(Вот тут-то Глазунов и попадает, очевидно, в печати первый раз под молот соцреалистической критики, отказавшей ему с первых шагов в признании, в праве на самовыражение. Вслед за этим приговором даются ссылки на статьи кодекса, под которые подпадает его творчество, наклеиваются официальные ярлыки, находятся вредные источники, повлиявшие якобы на его работы.)
«Истоки этих настроений следует искать в некритическом увлечении отдельных наших художников, и Глазунова в частности, болезненными явлениями современного буржуазного искусства. Здесь же коренятся и первоистоки той подчеркнуто экспрессивной, грубовато-живописной манеры, в которой написано это полотно: резкие сочетания открытых цветов, неясность пространственного построения, фрагментарность композиции, нарочитое абстрагирование от всего бытового, конкретного. Поэтому-то эта картина Глазунова, как по своему настроению, так и по форме, отличается от подавляющего большинства произведений советского отдела, проникнутых духом жизнеутверждения и активного волевого отношения к жизни».
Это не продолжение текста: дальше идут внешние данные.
Lemma check_seq_ids_spec b N :
  check_seq_ids b N = Ok tt -> 1 <= N ->
  forall i ids, (i < n_of b)%nat -> seq_ids (with_ids b) i = Ok ids -> Forall (fun s => 0 <= s < N) ids.
Proof.
  intros Hc HN i ids Hi Hids. unfold seq_ids, seq_row in Hids. inv_ok Hids.
  apply mapM_Ok in Hids. apply Forall_forall. intros s [k Hk]%list_elem_of_lookup.
  destruct (Forall2_lookup_r _ _ _ k s Hids Hk) as (k' & Hk' & Hs). apply at_Ok in Hs.
  apply lookup_seq in Hk' as [-> Hlt]. simpl in Hs.
  unfold with_ids, gen_seq_id, gen_n_seq_id in *. unfold check_seq_ids in Hc.
  destruct (seq_id b) as [rows|] eqn:Er.
  - apply foldM_checks in Hc. rewrite Forall_forall in Hc.
    specialize (Hc i). unfold tokens_of in Hc. rewrite elem_of_seq in Hc. specialize (Hc ltac:(unfold n_of in Hi; lia)).
    destruct (n_seq_id b) as [ns|] eqn:En; [|done]. rewrite Er in *. simpl in *. simplify_eq.
    cbn [deref] in Hc. bind_simpl. rewrite (at_lookup _ _ _ Hx0) in Hc. bind_simpl.
    apply foldM_checks in Hc. rewrite Forall_forall in Hc. specialize (Hc k).
    rewrite elem_of_seq in Hc. specialize (Hc ltac:(lia)).
    inv_ok Hc. lia.
  - destruct (n_seq_id b); simpl in *; rewrite ?Er in *; simpl in *; simplify_eq;
      apply lookup_replicate in Hx1 as [-> _]; destruct k; simplify_eq/=; lia.
Qed.

(** ** The sequence-set check never fires *)

Definition not_incompatible (e : batch_error) : Prop := forall s, e <> Incompatible s.

Lemma not_incompatible_undefined : not_incompatible undefined.
Proof. done. Qed.

Ltac not_incompatible :=
  only_solve; try (apply not_incompatible_undefined); try (intros ?; discriminate).

Lemma seq_ids_errors b i : only not_incompatible (seq_ids b i).
Proof. unfold seq_ids, seq_row. not_incompatible. Qed.

Definition sets_hold (N : Z) (cs : gmap Z (gset Z)) : Prop :=
  forall s, 0 <= s < N -> exists X, cs !! s = Some X /\ s ∈ X.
(Разбор «Сумерек» сделал также итальянец Паоло Риччи, он же проиллюстрировал свою статью в журнале репродукцией картины. Она попалась на глаза Пабло Пикассо и, как потом передавали автору, понравилась великому художнику. Был еще один приятный привет получен от Марка Шагала, маэстро посодействовал тому, что одна из частных галерей прислала в Министерство культуры СССР письмо с предложением устроить выставку Глазунова. Но оно осталось без ответа.)
Тогда, в 1957 году, Илье Глазунову еще не отказывали в правдивости, умении рисовать, эмоциональности, в таланте колориста. Но по форме и по содержанию выводили за черту соцреализма. Этим приговором художник гордится, как орденом за храбрость и мужество, он просил меня найти брошюру В. Толстого в завалах нашей главной библиотеки, где она оказалась недоступной, «заштабелированной». Помог художнику, как сорок лет назад, друг, Николай Дико, снявший ксерокопию с этой библиографической редкости и подаривший ее при недавней встрече, задумав создать фонд поддержки академии…
В дни фестиваля попытался было Илья показать публике не только городской цикл, но и «Дороги войны». Но эта попытка не увенчалась успехом. «Пораженческой» картине даже на международной выставке, где тиски цензуры несколько ослабевали, места не нашлось.
…Фестиваль отшумел быстро, но знакомства, завязанные в те дни лета, остались на всю жизнь. Рана, нанесенная весной в институте при защите диплома, распределении, затягивалась молодой кожей. Однако осенью последовал неожиданный удар, сильнее всех предыдущих.
* * *
После короткой, как весна, «оттепели», наступившей после смерти Сталина, партия начала закручивать гайки, почувствовав, что писатели и художники слишком много себе позволяют, пытаются высвободиться из ее крепких объятий.
«Неужели нужны еще чиновники, стоящие над творческими союзами!» – с трибуны отчетно-выборного собрания Московского отделения Союза художников СССР воскликнул искусствовед В. Костин. Другой искусствовед, А. Каменский, возглавлявший секцию критики союза, посягнул на священную корову, «социалистический реализм», противопоставил ему «честный и глубокий реализм».
Раскрыли замкнутый на замок рот живописцы. Художник Бруни заговорил «о возможности объединения художников, близких друг другу по творческой манере, художественным взглядам, привязанности к той или иной школе», то есть предлагал выйти из колхоза, освободиться от крепостной зависимости единого для всех по форме общественного, по сути государственного Союза художников СССР. А значит, выйти из-под контроля партии.
В журналах и газетах официальной «обойме» имен во главе с Александром Герасимовым и Борисом Иогансоном начали противопоставлять «обойму» имен опальных художников, в которую входил, в частности, Петр Кончаловский, тесть Сергея Михалкова, к слову сказать.
Была сделана попытка поколебать устои тоталитарного искусства, реабилитировать его жертвы, художественные течения, группировки, в том числе «Бубновый валет», «Мир искусства», авангардистов, которых не только прорабатывали на собраниях, постоянно унижали, замалчивали, третировали…
…Помню, как давным-давно по заданию редакции отправился я в Абрамцево к Павлу Радимову, седому как лунь поэту и художнику, отмечавшему день рождения. Увез на память фотографию старика с белым голубем на плече. Не знал тогда, что в молодости этот улыбчивый старик, избранный в 1922 году председателем Ассоциации художников революционной России, АХРР, обратился в штаб большевиков с письменной просьбой: «Пусть ЦК РКП(б) укажет нам, художникам, как надо работать!». Просьба не осталась без внимания, в конечном итоге самому Радимову пришлось затаиться в деревне.